## EXERCISE BRIEF
Below are the records; locate each line with the word "Type" and copy it.

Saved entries
=== Begin Enclosure ===
(** * Conservation utilities: a shallow embedding of [src/utils.py] and
  [notebooks/dedup.py], with the properties their specification states.

  Scores are IEEE 754 binary64 values (NumPy [float64], Python [float],
  polars [Float64]), modelled by Rocq's primitive floats; a missing score
  is a NaN.  Python integers are unbounded: [Z], or [nat] for counters.
  Dictionaries with string keys are [gmap string _]; the frame dictionary,
  which is iterated in insertion order, is an association list. *)

From Stdlib Require Import ZArith List Uint63 Floats Ascii String Lia.
From stdpp Require Import gmap strings list pretty sorting.

(** * Python values and built-ins used by both source files *)
Module Py.

(** An exception, reduced to what the code observes of it: [str(e)]. *)
Inductive exn : Type := Exception (msg : string).

Definition str (e : exn) : string := let 'Exception msg := e in msg.

(** The outcome of a call that may raise. *)
Inductive result (A : Type) : Type :=
| Return (a : A)
| Raise (e : exn).
Arguments Return {A} a.
Arguments Raise {A} e.

#[global] Instance result_ret : MRet result := λ A a, Return a.
#[global] Instance result_bind : MBind result := λ A B k m,
  match m with
  | Return a => k a
  | Raise e => Raise e
  end.

(** A computation that prints: the lines written to standard output, and
    how the computation ended. *)
Record io (A : Type) : Type := IO { stdout : list string; outcome : result A }.
Arguments IO {A} stdout outcome.
Arguments stdout {A} _.
Arguments outcome {A} _.

#[global] Instance io_ret : MRet io := λ A a, IO [] (Return a).
#[global] Instance io_bind : MBind io := λ A B k m,
  match outcome m with
  | Return a => let r := k a in IO (stdout m ++ stdout r) (outcome r)
  | Raise e => IO (stdout m) (Raise e)
  end.

Definition call {A} (r : result A) : io A := IO [] r.
Definition print (line : string) : io unit := IO [line] (Return tt).

(** [try: body / except Exception as e: handler(e)]. *)
Definition try_except {A} (body : io A) (handler : exn → io A) : io A :=
  match outcome body with
  | Return _ => body
  | Raise e => let h := handler e in IO (stdout body ++ stdout h) (outcome h)
  end.

(** [for x in xs: state = body(x, state)]. *)
Fixpoint for_each {X S} (xs : list X) (body : X → S → io S) (state : S) : io S :=
  match xs with
  | [] => mret state
  | x :: xs => state ← body x state; for_each xs body state
  end.

(** [s.startswith(p)]. *)
Definition startswith (s p : string) : bool := String.prefix p s.

(** [np.isnan(x)] and the comparison [x > y] on floats. *)
Definition isnan (x : float) : bool := PrimFloat.is_nan x.
Definition gt (x y : float) : bool := (y <? x)%float.

(** The built-in [max] on a non-empty list of floats: the first item is
    kept until a later one compares strictly greater.  [None] stands for
    the [ValueError] raised on an empty list. *)
Definition max_step (best item : float) : float :=
  if gt item best then item else best.
Definition max (items : list float) : option float :=
  match items with
  | [] => None
  | first :: rest => Some (fold_left max_step rest first)
  end.

(** Slice bounds as Python resolves them: a negative bound counts from
    the end, and both are clamped to [0, len]. *)
Definition slice_bound (len i : Z) : Z :=
  if (i <? 0)%Z then Z.max 0 (i + len) else Z.min i len.
Definition slice {A} (l : list A) (start stop : Z) : list A :=
  let len := Z.of_nat (length l) in
  let lo := slice_bound len start in
  let hi := slice_bound len stop in
  take (Z.to_nat (hi - lo)) (drop (Z.to_nat lo) l).

(** [range(n)]. *)
Definition range (n : Z) : list Z := seqZ 0 n.

(** [d[k] = v] on a dictionary kept in insertion order: an existing key
    keeps its place, a new key goes last. *)
Fixpoint setitem {V} (d : list (Z * V)) (k : Z) (v : V) : list (Z * V) :=
  match d with
  | [] => [(k, v)]
  | (k', v') :: d => if decide (k' = k) then (k, v) :: d
                     else (k', v') :: setitem d k v
  end.

(** [d.update(other)]: the entries of [other] win. *)
Definition update {V} (d other : gmap string V) : gmap string V := other ∪ d.

(** The integer part of [floor(x)], for a finite [x]: a float is
    [± m * 2^e], and shifting right rounds towards minus infinity. *)
Definition floor_Z (x : float) : option Z :=
  match Prim2SF x with
  | S754_zero _ => Some 0%Z
  | S754_finite s m e => Some (Z.shiftl (if s then Z.neg m else Z.pos m) e)
  | S754_infinity _ | S754_nan => None
  end.
Lemma grows_store_fresh obj nm value n st st' (a : nat) :
  members_of st obj !! nm = None →
  (let* variable := AssignToNewVariable value (Some n) in
   let* _ := set_member_slot obj nm variable in
   ret a) st = Done st' a →
  store_grows st st'.
Proof.
  intros Hm H.
  apply bind_Done_inv in H as (s1 & var & Ha & H).
  apply bind_Done_inv in H as (s2 & [] & Hs & H). injection H as <-.
  eapply store_grows_set_fresh; [done|by eapply grows_AssignToNewVariable|done].
Qed.

Lemma grows_set_member n obj nm var : grows (_set_member E n obj nm var).
Proof.
  unfold _set_member.
  apply grows_bind; [apply grows_gets|]. intros o.
  apply grows_bind.
  { destruct (isinstance o LazyMembers);
      [apply grows_load_lazy_attribute|apply grows_ret]. }
  intros _. destruct (String.eqb nm "__class__").
  { apply grows_set_class. }
  destruct (_ && _).
  { apply grows_bind; [apply grows_set_function_defaults|]. intros _. apply grows_ret. }
  apply grows_bind; [apply grows_gets|]. intros m.
  apply grows_bind.
  { destruct (_ && _); [apply grows_maybe_load|apply grows_ret]. }
  intros _ st st' a H. unfold bind at 1, gets in H.
  destruct (members_of st obj !! nm) as [variable|] eqn:Hm.
  - apply bind_Done_inv in H as (s1 & [] & Hp & H). injection H as <- _.
    by eapply grows_PasteVariable.
  - assert (a = n) as ->.
    { apply bind_Done_inv in H as (s1 & v1 & _ & H).
      apply bind_Done_inv in H as (s2 & [] & _ & H). by injection H. }
    by eapply grows_store_fresh.
Qed.
(** X10. Once [addrole] has run in a guild, every member of that guild who
    holds the role passes the guard, silently; and nobody who passed the
    guard before, in any guild, is denied afterwards. *)
Theorem added_role_authorizes bot self interaction role :
  let added := result (insane_moderation.add_mod_role self interaction role) in
  (∀ invocation r,
     guild_id (guild invocation) = guild_id (guild interaction) →
     r ∈ roles (user invocation) → role_id r = role_id role →
     is_mod_check (with_cog bot added) invocation = (true, []))
  ∧ (∀ invocation,
       result (is_mod_check (with_cog bot self) invocation) = true →
       result (is_mod_check (with_cog bot added) invocation) = true).
Proof.
  intros added. split.
  - intros invocation r Hg Hr Hid. rewrite is_mod_check_with_cog.
    destruct (is_owner bot (user invocation)); [done|].
    assert (role_id role ∈ mod_roles added (guild invocation)) as Hin.
    { subst added. rewrite add_mod_role_roles, decide_True by done.
      apply added_role_present. }
    rewrite bool_decide_false.
    2:{ intros Hnil. rewrite Hnil in Hin. by apply elem_of_nil in Hin. }
    rewrite bool_decide_false; [done|].
    apply shares_mod_role. exists r. by rewrite Hid.
  - intros invocation. rewrite !is_mod_check_with_cog.
    destruct (is_owner bot (user invocation)); [done|].
    case_bool_decide as Hnil; [done|].
    case_bool_decide as Hshare; [done|]. intros _.
    apply shares_mod_role in Hshare as (r & Hr & Hin).
    apply (add_mod_role_keeps _ interaction role) in Hin. fold added in Hin.
    rewrite bool_decide_false.
    2:{ intros Hnil'. rewrite Hnil' in Hin. by apply elem_of_nil in Hin. }
    rewrite bool_decide_false; [done|].
    apply shares_mod_role. eauto.
Qed.
Lemma has_context_line_rows (rows : list (list N * string)) (m : gmap Z (gset string)) n c :
  has_context
    (foldl (λ m row,
              foldl (λ m lineno, add_context (Z.of_N lineno) row.2 m)
                    m (numbits_to_nums row.1))
           m rows) n c
  ↔ has_context m n c
    ∨ ∃ row : list N * string,
        row ∈ rows ∧ row.2 = c ∧ ∃ k, k ∈ numbits_to_nums row.1 ∧ n = Z.of_N k.
Proof.
  revert m. induction rows as [|row rows IH]; intros m; simpl.
  - split; [auto|]. intros [?|(row & Hin & _)]; [done|]. by apply elem_of_nil in Hin.
  - rewrite IH, has_context_line_nums. split.
    + intros [[?|[-> ?]]|(row' & Hin & ?)]; [by left| |].
      * right. exists row. split; [left|done].
      * right. exists row'. split; [by right|done].
    + intros [?|(row' & Hin & Hc & ?)]; [by left; left|].
      apply elem_of_cons in Hin as [->|Hin]; [by left; right|].
      right. eauto.
Qed.

Lemma has_context_line_contexts_map rows n c :
  has_context (line_contexts_map rows) n c
  ↔ ∃ row : list N * string,
      row ∈ rows ∧ row.2 = c ∧ ∃ k, k ∈ numbits_to_nums row.1 ∧ n = Z.of_N k.
Proof.
  unfold line_contexts_map. rewrite has_context_line_rows. split; [|auto].
  intros [H|?]; [|done]. by apply has_context_empty in H.
Qed.

Lemma has_context_elements (m : gmap Z (gset string)) n c :
  has_context (elements <$> m) n c ↔ has_context m n c.
Proof.
  unfold has_context. rewrite lookup_fmap. split.
  - intros (l & Hl & Hin). destruct (m !! n) as [X|]; simplify_eq/=.
    exists X. split; [done|]. by apply elem_of_elements.
  - intros (X & -> & Hin). eexists. split; [done|]. by apply elem_of_elements.
Qed.

Lemma elem_of_select_arc_contexts id ids db fromno tono c :
  (fromno, tono, c) ∈ select_arc_contexts id ids db
  ↔ ∃ context_id, (id, context_id, fromno, tono) ∈ tbl_arc db
                  ∧ context_selected ids context_id
                  ∧ tbl_context db !! c = Some context_id.
Proof.
  unfold select_arc_contexts. rewrite list_elem_of_bind. split.
  - intros ([[[f cid] fr] to] & Hin & Hrow). simpl in *.
    apply list_elem_of_fmap in Hin as (c' & [= -> -> ->] & Hc).
    apply elem_of_names_of_id in Hc.
    apply elem_of_elements, elem_of_filter in Hrow as [[Hf Hsel] Hrow]. simpl in *. subst.
    eauto.
  - intros (cid & Hrow & Hsel & Hc). exists (id, cid, fromno, tono). split.
    + simpl. apply list_elem_of_fmap. exists c. split; [done|]. by apply elem_of_names_of_id.
    + apply elem_of_elements, elem_of_filter. by repeat split.
Qed.

Lemma elem_of_select_numbits_contexts id ids db nb c :
  (nb, c) ∈ select_numbits_contexts id ids db
  ↔ ∃ context_id, tbl_line_bits db !! (id, context_id) = Some nb
                  ∧ context_selected ids context_id
                  ∧ tbl_context db !! c = Some context_id.
Proof.
  unfold select_numbits_contexts. rewrite list_elem_of_bind. split.
  - intros ([[f cid] nb'] & Hin & Hrow). simpl in *.
    apply list_elem_of_fmap in Hin as (c' & [= -> ->] & Hc).
    apply elem_of_names_of_id in Hc.
    apply elem_of_map_to_list, map_lookup_filter_Some in Hrow as [Hrow [Hf Hsel]].
    simpl in *. subst. eauto.
  - intros (cid & Hrow & Hsel & Hc). exists ((id, cid), nb). split.
    + simpl. apply list_elem_of_fmap. exists c. split; [done|]. by apply elem_of_names_of_id.
    + apply elem_of_map_to_list, map_lookup_filter_Some. by repeat split.
Qed.

Lemma ready_set_query_context_ids ids s : ready s → ready (set_query_context_ids ids s).
Proof. intros (? & ? & ?). by repeat split. Qed.

Lemma set_query_context_ready context s db :
  ready s → storage s = Some db →
  set_query_context context s
  = Ok tt (set_query_context_ids (Some (option_list (tbl_context db !! context))) s).
Proof.
  intros (Hu & Hd & _) Hdb. unfold set_query_context.
  rewrite (bind_Ok _ _ _ _ _ (_start_using_used s Hu)).
  rewrite with_connect_open by done. apply transaction_Ok.
  unfold bind, db_read, modify. by rewrite Hdb.
Qed.

Lemma set_query_contexts_ready pattern patterns s db :
  ready s → storage s = Some db →
  set_query_contexts (Some (pattern :: patterns)) s
  = match select_context_regexp (pattern :: patterns) db with
    | Some ids => Ok tt (set_query_context_ids (Some ids) s)
    | None => Raise SqliteError s
    end.
Proof.
  intros (Hu & Hd & _) Hdb. unfold set_query_contexts.
  rewrite (bind_Ok _ _ _ _ _ (_start_using_used s Hu)).
  rewrite with_connect_open by done.
  destruct (select_context_regexp (pattern :: patterns) db) as [ids|] eqn:Hrows.
  - apply transaction_Ok. unfold bind, db_read, modify. by rewrite Hdb, Hrows.
  - erewrite transaction_Raise; [by rewrite restored_same|].
    unfold bind, db_read. by rewrite Hdb, Hrows.
Qed.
=== End Enclosure ===
## COMPLETED EXERCISE
Inductive exn : Type := Exception (msg : string).
Inductive result (A : Type) : Type :=
Record io (A : Type) : Type := IO { stdout : list string; outcome : result A }.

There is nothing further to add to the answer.